TASK GOAL
Note each line in the data holding the string "answer" and report it.

PROVIDED RECORDS
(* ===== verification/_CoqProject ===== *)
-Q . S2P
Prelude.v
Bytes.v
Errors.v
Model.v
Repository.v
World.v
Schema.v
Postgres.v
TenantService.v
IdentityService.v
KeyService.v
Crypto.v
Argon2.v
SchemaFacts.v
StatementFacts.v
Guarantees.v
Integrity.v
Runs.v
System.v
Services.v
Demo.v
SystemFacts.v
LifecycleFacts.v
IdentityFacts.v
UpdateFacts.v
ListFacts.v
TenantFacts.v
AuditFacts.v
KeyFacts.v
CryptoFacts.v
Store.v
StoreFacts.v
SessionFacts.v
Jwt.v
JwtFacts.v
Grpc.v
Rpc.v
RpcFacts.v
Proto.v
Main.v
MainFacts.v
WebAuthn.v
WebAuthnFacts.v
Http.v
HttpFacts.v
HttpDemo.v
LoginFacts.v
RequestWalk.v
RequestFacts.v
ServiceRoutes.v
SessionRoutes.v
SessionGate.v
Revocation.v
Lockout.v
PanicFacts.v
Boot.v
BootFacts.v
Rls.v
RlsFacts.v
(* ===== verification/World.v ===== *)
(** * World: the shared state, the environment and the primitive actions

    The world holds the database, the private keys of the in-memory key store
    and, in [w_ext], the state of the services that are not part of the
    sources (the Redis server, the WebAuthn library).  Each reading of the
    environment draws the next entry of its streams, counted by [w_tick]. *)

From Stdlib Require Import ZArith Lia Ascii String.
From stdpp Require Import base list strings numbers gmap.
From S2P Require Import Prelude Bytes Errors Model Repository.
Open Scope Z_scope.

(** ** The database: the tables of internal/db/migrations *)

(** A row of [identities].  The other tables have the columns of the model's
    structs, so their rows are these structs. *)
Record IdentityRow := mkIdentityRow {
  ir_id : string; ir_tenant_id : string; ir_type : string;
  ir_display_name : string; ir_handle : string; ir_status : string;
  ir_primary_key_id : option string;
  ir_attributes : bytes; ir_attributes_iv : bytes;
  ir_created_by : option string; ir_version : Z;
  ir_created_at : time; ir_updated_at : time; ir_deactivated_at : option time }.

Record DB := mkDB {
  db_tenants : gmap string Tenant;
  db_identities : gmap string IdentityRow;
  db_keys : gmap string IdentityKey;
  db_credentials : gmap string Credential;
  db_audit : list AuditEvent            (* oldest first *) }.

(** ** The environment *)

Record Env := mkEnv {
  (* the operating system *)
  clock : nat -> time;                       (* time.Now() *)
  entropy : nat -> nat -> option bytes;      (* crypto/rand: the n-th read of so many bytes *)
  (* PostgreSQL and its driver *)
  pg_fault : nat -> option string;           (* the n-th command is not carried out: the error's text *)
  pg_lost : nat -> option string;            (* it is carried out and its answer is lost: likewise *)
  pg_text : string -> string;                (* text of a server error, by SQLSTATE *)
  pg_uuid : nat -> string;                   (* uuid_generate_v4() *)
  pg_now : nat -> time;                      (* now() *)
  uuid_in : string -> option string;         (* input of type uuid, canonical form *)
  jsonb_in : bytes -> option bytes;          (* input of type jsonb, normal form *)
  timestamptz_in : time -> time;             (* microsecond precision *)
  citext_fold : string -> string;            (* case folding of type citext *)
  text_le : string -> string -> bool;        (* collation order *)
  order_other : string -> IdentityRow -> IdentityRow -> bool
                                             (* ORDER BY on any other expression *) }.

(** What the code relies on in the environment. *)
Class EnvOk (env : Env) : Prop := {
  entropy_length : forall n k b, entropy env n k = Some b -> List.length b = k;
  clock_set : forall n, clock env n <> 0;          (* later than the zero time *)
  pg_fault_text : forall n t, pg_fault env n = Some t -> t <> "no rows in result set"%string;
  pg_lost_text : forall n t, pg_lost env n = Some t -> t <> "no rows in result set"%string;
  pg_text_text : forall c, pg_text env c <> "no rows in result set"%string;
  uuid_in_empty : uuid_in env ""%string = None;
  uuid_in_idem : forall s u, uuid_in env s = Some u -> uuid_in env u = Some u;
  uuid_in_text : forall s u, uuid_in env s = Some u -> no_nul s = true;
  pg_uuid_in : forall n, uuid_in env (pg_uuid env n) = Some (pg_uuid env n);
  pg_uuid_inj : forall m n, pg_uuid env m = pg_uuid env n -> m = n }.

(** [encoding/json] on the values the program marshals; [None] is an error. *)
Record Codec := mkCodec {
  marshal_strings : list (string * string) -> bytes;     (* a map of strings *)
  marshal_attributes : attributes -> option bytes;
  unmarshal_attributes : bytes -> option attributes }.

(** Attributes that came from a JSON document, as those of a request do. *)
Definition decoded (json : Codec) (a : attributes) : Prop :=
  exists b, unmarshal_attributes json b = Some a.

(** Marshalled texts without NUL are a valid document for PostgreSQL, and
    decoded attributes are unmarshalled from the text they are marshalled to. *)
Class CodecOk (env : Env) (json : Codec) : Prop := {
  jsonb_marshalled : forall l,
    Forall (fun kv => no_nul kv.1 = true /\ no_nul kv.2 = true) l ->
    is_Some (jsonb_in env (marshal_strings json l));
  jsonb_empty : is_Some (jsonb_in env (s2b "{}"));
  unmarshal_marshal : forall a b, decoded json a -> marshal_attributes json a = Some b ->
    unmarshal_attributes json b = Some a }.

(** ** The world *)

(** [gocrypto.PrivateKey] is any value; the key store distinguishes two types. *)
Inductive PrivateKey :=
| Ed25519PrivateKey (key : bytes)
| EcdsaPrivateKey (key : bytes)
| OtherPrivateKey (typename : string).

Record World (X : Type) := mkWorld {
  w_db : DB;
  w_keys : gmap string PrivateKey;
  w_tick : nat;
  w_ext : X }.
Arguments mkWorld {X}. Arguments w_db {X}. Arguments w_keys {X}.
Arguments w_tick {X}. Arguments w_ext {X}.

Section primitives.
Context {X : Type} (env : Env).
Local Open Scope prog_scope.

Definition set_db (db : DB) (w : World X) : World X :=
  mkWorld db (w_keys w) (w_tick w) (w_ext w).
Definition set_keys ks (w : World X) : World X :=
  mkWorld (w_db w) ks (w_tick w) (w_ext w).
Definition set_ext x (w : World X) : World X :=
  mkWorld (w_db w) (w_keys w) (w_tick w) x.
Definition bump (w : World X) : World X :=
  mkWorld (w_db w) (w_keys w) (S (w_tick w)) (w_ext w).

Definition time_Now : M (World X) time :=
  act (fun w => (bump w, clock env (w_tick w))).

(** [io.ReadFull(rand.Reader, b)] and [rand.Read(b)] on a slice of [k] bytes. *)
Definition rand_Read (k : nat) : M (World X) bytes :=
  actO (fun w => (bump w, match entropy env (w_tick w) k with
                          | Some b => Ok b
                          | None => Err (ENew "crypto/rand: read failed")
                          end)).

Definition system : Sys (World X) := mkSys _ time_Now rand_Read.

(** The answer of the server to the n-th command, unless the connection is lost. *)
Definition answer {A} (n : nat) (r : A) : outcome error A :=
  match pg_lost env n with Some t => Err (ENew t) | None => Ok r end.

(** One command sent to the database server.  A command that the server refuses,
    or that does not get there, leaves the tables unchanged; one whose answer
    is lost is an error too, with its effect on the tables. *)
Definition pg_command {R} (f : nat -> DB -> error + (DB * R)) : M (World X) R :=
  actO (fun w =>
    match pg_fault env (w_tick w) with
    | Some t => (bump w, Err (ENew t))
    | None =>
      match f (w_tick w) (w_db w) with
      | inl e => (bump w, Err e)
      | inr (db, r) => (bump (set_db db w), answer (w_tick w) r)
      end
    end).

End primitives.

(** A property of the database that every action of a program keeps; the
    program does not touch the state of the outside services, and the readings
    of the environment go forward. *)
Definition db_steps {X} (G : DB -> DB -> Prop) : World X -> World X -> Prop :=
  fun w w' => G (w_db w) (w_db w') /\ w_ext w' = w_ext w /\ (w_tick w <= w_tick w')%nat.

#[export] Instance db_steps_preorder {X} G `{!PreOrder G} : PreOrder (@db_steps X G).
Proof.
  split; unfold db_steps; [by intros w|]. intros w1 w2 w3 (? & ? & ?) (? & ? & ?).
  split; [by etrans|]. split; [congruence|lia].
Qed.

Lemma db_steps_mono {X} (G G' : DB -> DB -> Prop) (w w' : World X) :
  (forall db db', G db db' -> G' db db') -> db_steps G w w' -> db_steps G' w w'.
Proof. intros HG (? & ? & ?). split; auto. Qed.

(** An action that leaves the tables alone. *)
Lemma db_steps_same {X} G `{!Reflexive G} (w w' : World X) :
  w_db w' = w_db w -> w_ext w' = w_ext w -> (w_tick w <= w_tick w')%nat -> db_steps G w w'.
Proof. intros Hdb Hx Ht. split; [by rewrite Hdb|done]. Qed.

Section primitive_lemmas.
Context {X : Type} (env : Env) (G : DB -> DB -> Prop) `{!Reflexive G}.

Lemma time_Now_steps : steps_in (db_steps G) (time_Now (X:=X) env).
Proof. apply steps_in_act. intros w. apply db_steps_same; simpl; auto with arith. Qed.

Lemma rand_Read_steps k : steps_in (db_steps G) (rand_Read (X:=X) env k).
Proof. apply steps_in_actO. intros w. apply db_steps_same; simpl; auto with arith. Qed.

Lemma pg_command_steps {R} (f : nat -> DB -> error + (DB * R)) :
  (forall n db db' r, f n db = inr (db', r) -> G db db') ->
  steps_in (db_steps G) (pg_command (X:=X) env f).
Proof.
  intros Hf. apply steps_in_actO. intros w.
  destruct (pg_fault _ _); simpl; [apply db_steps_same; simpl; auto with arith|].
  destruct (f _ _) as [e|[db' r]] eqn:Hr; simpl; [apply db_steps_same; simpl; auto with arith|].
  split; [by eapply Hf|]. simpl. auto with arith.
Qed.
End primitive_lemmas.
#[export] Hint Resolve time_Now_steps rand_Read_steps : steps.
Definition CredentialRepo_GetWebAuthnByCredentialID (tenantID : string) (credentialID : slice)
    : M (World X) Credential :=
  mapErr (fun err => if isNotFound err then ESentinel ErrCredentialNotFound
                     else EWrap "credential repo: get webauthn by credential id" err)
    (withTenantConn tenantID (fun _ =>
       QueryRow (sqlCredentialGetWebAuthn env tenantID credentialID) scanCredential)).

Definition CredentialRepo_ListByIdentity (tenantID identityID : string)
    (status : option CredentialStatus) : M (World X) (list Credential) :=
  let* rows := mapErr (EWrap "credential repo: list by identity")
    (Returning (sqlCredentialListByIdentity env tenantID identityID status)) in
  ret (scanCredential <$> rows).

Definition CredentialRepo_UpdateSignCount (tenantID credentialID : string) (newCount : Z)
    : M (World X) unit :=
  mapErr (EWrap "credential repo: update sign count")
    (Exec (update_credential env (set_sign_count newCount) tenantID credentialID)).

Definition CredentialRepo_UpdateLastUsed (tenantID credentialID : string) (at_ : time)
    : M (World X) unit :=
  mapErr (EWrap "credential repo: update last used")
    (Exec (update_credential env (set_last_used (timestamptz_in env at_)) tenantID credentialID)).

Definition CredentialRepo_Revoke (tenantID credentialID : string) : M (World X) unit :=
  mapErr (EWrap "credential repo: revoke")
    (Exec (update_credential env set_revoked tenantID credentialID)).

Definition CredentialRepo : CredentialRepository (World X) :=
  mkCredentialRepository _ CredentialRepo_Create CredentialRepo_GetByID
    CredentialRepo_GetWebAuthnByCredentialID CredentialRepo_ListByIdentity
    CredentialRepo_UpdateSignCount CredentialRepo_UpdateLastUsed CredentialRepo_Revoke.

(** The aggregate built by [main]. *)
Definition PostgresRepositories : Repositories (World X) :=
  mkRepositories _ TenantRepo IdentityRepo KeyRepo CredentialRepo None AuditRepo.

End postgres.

FINISHED EXERCISE
  pg_lost : nat -> option string;            (* it is carried out and its answer is lost: likewise *)
(** The answer of the server to the n-th command, unless the connection is lost. *)
Definition answer {A} (n : nat) (r : A) : outcome error A :=
    or that does not get there, leaves the tables unchanged; one whose answer
      | inr (db, r) => (bump (set_db db w), answer (w_tick w) r)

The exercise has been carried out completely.